EXERCISE AIM>
How many lines below include the word "option"? State that number and nothing else.

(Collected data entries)
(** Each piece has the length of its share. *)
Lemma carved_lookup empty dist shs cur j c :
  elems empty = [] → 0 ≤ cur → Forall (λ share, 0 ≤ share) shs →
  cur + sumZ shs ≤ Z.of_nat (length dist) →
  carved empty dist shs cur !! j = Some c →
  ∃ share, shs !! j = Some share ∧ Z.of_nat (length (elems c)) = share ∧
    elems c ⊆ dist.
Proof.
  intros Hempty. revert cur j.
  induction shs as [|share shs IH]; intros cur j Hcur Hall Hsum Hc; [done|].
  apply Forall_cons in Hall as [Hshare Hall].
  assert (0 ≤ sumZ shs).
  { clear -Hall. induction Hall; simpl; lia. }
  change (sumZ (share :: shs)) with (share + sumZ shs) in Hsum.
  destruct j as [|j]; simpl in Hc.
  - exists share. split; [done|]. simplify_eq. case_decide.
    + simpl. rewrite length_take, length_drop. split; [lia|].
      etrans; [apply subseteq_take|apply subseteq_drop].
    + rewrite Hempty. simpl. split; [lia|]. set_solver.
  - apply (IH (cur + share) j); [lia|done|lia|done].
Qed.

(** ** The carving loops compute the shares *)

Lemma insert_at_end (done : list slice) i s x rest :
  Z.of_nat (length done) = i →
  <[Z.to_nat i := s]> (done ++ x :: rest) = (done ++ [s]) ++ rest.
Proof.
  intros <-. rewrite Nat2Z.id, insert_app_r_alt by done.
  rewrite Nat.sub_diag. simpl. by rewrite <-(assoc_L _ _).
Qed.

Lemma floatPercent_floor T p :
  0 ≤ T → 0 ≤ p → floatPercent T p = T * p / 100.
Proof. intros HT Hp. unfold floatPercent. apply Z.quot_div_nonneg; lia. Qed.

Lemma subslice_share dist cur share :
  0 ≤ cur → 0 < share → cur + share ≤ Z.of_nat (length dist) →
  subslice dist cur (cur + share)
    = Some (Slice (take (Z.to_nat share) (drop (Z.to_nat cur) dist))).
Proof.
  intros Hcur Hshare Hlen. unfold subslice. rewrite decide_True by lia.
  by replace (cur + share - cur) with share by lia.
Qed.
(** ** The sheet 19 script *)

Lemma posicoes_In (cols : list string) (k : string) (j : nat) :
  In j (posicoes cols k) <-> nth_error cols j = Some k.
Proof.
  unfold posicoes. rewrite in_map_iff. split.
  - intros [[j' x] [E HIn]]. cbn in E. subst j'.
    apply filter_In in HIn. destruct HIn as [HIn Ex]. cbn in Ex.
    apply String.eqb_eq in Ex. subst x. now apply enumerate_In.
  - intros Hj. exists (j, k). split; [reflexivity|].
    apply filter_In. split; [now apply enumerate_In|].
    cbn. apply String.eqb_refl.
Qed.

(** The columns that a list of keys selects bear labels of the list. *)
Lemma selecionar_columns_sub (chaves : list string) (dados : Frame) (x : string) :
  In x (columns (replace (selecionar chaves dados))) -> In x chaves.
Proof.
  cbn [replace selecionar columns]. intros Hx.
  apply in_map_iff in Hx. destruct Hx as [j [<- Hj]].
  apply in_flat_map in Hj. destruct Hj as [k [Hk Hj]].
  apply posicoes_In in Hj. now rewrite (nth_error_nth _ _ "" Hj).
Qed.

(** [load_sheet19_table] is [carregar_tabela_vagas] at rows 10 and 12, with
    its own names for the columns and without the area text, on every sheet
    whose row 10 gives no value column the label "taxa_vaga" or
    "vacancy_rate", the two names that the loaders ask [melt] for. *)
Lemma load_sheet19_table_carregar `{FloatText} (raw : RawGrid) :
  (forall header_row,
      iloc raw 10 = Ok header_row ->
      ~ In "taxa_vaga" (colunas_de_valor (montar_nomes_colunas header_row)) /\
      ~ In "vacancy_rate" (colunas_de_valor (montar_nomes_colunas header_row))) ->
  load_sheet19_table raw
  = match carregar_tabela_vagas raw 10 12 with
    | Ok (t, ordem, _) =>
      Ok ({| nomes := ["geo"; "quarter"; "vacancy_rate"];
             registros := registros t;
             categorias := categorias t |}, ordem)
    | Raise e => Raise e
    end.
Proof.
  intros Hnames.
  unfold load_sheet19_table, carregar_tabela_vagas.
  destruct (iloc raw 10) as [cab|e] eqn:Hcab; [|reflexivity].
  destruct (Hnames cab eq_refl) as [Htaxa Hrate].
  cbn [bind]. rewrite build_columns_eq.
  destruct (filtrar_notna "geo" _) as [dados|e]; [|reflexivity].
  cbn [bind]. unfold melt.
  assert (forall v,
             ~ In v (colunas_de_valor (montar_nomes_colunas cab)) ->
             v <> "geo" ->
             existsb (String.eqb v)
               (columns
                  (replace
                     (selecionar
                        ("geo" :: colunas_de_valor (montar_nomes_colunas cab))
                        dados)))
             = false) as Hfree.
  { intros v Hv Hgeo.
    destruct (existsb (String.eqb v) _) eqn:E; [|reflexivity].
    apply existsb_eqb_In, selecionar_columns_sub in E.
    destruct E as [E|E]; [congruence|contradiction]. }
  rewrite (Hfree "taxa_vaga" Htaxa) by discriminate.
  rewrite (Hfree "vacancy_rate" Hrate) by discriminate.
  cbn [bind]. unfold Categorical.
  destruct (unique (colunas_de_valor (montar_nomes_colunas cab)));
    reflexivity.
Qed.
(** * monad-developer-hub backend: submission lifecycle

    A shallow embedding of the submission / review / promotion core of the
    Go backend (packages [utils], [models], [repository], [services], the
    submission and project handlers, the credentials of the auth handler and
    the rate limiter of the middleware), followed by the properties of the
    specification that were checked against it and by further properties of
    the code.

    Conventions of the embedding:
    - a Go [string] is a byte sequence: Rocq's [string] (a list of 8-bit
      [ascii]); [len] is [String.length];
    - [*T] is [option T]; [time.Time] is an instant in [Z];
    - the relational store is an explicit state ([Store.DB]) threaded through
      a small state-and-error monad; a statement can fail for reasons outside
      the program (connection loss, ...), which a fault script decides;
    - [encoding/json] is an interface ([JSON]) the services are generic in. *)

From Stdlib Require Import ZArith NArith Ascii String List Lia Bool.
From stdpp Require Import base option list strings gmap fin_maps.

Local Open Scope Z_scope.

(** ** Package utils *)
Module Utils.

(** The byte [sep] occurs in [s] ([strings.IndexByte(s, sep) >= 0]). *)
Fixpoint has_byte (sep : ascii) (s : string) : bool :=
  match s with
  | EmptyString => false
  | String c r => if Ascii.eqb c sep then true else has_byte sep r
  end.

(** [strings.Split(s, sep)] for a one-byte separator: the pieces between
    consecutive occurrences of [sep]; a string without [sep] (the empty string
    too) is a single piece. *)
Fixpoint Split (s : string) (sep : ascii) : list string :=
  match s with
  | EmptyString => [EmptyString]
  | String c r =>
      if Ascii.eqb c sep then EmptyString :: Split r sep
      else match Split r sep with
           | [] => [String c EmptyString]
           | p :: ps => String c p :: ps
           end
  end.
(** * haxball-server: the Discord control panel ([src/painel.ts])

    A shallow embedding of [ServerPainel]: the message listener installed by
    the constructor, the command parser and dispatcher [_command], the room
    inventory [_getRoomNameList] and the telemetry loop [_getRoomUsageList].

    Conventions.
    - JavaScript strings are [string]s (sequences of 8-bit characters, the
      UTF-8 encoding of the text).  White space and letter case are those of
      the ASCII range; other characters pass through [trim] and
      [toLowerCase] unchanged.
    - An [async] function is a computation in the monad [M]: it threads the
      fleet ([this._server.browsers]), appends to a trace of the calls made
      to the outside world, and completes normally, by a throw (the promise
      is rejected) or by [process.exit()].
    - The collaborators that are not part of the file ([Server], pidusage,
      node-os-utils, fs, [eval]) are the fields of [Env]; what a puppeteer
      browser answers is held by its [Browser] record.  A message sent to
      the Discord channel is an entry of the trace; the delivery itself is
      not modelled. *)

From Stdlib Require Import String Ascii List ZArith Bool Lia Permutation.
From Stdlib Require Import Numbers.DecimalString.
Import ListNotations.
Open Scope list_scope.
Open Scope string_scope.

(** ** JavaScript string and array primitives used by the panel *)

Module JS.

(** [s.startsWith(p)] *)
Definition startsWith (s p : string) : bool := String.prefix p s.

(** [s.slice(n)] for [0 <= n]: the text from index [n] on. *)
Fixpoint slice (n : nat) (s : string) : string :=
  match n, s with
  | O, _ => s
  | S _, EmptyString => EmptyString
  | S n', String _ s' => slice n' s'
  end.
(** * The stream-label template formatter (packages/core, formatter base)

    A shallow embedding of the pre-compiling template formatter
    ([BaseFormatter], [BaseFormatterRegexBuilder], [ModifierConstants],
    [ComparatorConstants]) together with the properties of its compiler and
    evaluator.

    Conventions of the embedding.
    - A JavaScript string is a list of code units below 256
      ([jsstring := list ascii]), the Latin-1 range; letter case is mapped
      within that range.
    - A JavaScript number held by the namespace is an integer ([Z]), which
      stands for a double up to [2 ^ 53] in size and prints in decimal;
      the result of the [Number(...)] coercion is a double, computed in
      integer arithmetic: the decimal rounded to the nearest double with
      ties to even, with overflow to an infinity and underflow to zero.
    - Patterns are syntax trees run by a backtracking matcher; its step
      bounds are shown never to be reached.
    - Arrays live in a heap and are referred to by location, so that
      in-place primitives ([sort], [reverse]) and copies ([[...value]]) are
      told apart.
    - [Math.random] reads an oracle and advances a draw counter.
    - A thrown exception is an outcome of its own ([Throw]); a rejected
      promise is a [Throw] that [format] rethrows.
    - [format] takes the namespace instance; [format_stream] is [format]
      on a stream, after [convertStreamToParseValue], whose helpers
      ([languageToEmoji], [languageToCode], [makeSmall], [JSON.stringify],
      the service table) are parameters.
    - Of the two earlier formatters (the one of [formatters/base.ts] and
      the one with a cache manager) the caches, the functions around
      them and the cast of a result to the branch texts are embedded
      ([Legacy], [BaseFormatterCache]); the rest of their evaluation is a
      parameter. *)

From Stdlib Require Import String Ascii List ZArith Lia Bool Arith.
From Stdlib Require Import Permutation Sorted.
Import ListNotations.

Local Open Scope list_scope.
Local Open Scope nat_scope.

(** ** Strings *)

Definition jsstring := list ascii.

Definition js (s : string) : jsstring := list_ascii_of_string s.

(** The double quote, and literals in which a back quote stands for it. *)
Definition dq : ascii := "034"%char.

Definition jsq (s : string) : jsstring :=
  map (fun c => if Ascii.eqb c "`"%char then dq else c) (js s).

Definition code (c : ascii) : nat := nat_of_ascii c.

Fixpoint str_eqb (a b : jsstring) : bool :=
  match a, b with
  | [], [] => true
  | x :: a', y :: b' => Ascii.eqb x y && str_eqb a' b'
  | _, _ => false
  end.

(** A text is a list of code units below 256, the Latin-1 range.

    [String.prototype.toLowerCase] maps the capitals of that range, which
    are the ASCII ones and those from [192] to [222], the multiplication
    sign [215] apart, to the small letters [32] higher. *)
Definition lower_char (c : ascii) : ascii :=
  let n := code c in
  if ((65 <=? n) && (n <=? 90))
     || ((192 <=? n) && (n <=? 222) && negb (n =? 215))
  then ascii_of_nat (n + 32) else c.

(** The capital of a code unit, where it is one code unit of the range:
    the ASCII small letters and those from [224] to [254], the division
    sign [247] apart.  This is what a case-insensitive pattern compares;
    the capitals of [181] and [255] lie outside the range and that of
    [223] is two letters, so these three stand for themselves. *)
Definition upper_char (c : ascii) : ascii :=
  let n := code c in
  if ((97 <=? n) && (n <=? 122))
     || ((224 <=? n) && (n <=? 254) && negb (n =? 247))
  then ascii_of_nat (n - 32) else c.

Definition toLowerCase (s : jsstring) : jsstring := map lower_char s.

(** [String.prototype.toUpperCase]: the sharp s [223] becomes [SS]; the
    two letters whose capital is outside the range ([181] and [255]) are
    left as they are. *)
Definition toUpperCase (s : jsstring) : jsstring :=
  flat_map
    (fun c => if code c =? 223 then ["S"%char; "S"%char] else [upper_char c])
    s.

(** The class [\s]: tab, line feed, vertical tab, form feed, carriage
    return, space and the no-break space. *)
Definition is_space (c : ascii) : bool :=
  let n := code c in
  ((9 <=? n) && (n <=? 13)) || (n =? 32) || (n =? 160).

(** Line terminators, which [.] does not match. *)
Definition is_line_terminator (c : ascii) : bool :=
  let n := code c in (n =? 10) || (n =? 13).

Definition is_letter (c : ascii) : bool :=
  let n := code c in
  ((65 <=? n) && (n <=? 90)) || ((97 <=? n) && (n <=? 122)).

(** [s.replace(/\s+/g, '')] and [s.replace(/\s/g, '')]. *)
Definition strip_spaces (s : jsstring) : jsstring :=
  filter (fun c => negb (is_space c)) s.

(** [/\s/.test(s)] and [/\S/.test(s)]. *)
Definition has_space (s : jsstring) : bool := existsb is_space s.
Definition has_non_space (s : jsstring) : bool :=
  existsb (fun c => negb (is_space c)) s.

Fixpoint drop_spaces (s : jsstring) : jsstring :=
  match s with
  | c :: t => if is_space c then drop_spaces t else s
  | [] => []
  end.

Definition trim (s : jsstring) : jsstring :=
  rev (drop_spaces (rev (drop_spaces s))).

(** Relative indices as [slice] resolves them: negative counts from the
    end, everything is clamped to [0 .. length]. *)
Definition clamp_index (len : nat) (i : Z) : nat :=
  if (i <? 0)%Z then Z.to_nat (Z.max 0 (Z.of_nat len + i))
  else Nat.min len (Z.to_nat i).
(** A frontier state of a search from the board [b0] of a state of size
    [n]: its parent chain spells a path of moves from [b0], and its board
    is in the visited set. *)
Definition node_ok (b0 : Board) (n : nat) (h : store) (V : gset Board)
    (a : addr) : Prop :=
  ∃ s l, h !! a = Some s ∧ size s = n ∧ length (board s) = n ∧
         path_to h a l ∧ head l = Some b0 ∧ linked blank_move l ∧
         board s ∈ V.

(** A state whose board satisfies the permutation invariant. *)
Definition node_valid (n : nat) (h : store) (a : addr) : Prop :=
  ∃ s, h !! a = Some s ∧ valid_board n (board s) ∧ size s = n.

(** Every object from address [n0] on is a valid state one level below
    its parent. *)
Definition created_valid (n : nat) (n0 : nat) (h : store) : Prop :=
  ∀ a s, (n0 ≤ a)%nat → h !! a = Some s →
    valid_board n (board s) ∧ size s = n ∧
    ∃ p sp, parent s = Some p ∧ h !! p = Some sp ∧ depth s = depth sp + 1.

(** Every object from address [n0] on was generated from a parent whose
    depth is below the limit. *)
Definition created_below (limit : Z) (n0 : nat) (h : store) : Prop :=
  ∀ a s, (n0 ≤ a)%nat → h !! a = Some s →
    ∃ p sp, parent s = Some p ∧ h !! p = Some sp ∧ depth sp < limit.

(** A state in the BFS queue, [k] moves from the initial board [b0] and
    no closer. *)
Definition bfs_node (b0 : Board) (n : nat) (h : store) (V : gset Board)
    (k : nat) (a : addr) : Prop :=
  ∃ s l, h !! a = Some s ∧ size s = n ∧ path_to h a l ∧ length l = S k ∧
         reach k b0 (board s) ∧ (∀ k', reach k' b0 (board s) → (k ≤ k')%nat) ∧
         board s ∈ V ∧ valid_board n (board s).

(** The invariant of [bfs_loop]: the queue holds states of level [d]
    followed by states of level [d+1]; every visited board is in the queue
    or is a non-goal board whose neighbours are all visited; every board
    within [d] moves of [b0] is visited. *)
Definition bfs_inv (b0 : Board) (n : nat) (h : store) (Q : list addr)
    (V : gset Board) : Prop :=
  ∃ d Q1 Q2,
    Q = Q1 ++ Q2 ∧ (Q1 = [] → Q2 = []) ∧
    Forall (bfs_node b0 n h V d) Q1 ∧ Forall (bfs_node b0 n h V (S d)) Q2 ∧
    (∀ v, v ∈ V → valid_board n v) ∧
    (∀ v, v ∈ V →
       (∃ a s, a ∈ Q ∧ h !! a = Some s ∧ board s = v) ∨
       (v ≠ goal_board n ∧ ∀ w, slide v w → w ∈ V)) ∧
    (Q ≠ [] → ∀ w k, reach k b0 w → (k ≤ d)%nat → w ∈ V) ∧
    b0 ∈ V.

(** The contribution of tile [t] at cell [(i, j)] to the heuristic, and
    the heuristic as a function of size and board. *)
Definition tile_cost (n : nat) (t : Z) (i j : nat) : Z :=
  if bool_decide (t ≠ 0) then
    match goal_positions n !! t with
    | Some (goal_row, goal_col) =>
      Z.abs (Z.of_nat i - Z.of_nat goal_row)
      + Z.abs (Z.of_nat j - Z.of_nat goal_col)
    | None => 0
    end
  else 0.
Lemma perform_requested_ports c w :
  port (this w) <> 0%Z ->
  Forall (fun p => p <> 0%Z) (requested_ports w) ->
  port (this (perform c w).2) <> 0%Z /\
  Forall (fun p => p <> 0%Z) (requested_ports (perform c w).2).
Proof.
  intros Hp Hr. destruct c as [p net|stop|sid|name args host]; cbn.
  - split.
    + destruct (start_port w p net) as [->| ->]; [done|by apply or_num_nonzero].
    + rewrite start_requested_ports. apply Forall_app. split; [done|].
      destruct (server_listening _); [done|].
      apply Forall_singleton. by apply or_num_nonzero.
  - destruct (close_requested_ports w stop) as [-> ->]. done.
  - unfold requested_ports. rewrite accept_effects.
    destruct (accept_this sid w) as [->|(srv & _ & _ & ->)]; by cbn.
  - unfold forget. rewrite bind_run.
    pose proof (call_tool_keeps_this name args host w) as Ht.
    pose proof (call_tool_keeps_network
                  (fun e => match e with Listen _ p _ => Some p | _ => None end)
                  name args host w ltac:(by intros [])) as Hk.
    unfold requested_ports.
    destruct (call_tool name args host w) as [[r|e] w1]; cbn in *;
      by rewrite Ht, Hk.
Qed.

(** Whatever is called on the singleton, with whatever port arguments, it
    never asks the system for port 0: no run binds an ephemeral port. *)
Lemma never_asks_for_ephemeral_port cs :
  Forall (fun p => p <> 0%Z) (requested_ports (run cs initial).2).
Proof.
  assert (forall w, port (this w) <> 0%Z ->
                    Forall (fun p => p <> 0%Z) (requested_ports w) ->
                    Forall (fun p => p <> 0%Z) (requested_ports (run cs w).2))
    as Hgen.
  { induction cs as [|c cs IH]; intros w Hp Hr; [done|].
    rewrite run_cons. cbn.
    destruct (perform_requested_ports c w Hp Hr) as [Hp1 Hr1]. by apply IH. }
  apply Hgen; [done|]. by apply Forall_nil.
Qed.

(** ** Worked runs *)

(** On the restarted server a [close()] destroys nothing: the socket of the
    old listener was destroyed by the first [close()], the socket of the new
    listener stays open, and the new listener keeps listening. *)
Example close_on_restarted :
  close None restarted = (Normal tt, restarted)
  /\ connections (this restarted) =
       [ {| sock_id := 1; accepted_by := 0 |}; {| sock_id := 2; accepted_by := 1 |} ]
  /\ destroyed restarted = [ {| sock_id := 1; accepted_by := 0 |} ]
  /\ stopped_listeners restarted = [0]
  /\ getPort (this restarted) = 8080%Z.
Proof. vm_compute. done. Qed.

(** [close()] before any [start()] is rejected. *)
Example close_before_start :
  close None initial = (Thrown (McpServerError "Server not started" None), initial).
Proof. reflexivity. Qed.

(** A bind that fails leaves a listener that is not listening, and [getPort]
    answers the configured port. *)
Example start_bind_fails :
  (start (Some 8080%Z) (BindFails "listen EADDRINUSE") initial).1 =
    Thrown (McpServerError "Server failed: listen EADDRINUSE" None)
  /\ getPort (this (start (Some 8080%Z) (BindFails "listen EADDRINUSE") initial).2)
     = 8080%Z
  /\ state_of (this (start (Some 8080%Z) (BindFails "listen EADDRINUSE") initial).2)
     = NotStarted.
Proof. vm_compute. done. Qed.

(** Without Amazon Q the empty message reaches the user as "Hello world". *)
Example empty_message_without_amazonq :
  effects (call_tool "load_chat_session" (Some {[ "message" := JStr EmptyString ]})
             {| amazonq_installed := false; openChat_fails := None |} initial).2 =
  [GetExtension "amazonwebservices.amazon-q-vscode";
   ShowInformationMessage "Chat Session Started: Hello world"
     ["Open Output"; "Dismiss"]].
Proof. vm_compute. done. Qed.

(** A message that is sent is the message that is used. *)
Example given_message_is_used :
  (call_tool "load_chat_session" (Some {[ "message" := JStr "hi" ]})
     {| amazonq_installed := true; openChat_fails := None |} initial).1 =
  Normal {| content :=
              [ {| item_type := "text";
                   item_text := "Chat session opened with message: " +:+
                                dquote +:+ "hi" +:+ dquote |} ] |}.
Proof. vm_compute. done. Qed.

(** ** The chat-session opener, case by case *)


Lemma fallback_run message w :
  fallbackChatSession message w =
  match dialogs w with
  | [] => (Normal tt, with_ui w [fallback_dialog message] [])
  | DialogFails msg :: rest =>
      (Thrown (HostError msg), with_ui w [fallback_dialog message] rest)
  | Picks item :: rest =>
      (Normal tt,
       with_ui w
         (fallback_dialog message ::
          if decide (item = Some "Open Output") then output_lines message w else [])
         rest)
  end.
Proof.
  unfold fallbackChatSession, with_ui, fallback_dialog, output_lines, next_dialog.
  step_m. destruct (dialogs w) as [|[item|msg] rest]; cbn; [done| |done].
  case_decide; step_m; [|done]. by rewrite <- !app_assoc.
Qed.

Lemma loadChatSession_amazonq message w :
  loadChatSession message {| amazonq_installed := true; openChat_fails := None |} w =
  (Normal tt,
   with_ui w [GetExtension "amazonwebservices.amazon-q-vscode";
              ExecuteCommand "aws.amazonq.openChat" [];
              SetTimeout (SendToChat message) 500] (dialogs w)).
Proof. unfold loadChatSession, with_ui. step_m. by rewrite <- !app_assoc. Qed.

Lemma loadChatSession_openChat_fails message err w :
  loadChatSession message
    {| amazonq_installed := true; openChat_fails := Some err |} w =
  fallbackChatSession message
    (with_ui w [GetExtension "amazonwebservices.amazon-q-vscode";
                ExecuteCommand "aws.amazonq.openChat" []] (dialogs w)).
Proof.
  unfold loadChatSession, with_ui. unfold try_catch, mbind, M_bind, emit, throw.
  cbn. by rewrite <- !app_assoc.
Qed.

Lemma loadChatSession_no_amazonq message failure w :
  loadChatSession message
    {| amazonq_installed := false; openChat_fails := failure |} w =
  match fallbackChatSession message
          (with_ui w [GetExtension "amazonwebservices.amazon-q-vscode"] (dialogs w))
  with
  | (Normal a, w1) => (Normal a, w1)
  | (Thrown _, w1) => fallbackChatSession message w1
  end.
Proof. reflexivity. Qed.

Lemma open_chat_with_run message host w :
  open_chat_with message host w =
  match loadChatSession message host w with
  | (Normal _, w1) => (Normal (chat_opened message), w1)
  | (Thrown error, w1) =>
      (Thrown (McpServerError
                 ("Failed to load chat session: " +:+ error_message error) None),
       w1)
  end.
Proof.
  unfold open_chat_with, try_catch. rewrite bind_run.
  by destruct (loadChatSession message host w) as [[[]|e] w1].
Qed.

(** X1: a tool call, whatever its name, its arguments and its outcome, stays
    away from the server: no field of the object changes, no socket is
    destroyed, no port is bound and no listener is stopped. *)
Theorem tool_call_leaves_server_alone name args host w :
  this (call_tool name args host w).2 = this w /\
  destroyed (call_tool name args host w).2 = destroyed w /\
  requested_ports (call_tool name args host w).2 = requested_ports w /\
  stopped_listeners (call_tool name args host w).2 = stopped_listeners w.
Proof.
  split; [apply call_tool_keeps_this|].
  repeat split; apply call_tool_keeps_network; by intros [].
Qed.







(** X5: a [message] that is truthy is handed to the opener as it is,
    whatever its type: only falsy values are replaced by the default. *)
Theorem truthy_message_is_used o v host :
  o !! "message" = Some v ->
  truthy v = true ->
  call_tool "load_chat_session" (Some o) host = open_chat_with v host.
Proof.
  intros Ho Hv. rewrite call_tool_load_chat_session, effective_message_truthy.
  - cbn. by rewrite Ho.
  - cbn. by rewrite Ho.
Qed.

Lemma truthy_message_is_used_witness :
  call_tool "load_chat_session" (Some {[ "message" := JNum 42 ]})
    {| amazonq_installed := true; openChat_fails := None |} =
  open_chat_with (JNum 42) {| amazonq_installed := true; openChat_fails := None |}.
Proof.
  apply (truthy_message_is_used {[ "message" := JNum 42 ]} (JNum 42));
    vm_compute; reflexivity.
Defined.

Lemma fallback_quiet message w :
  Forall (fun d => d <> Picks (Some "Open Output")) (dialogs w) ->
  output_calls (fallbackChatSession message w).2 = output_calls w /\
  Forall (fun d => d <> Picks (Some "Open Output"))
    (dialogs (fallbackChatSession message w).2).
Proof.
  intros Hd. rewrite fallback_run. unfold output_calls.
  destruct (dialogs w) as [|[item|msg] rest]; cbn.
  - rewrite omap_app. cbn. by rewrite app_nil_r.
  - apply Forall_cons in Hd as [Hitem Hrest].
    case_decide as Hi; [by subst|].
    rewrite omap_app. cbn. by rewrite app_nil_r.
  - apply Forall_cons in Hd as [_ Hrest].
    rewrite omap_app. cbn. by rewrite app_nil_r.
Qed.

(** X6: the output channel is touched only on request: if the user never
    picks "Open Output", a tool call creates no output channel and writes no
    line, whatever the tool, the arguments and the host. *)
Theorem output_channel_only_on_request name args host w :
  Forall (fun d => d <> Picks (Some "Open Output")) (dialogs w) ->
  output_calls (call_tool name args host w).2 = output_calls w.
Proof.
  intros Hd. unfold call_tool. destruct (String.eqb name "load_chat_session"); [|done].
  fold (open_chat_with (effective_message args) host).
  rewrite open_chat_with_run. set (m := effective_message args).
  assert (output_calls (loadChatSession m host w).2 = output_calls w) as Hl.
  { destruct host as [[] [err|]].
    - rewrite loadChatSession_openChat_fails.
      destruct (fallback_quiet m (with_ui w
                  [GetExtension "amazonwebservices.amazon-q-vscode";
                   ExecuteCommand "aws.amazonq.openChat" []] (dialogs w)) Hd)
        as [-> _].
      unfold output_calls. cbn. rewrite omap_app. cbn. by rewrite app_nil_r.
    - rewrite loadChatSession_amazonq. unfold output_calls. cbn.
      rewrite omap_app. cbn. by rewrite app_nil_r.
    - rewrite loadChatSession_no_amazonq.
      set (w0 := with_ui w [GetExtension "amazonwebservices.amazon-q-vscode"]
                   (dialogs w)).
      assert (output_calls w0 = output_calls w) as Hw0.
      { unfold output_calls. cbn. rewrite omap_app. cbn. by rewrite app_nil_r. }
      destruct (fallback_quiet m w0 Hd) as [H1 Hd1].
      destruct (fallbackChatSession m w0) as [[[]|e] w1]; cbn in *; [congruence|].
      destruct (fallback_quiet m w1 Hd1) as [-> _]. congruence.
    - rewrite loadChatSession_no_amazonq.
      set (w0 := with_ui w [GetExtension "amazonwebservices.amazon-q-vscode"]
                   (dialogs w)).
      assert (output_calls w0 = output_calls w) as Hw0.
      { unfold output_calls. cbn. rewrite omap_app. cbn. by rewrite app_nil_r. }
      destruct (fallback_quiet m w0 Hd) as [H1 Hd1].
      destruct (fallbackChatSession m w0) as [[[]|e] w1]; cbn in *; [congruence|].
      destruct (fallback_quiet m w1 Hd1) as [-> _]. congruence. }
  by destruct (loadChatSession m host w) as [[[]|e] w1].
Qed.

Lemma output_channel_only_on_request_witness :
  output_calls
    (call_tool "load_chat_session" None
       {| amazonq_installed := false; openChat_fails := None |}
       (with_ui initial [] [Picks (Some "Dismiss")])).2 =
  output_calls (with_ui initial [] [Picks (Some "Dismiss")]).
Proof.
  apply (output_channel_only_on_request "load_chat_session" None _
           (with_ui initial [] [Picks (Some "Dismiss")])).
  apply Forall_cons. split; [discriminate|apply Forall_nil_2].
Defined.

YOUR RESPONSE>
2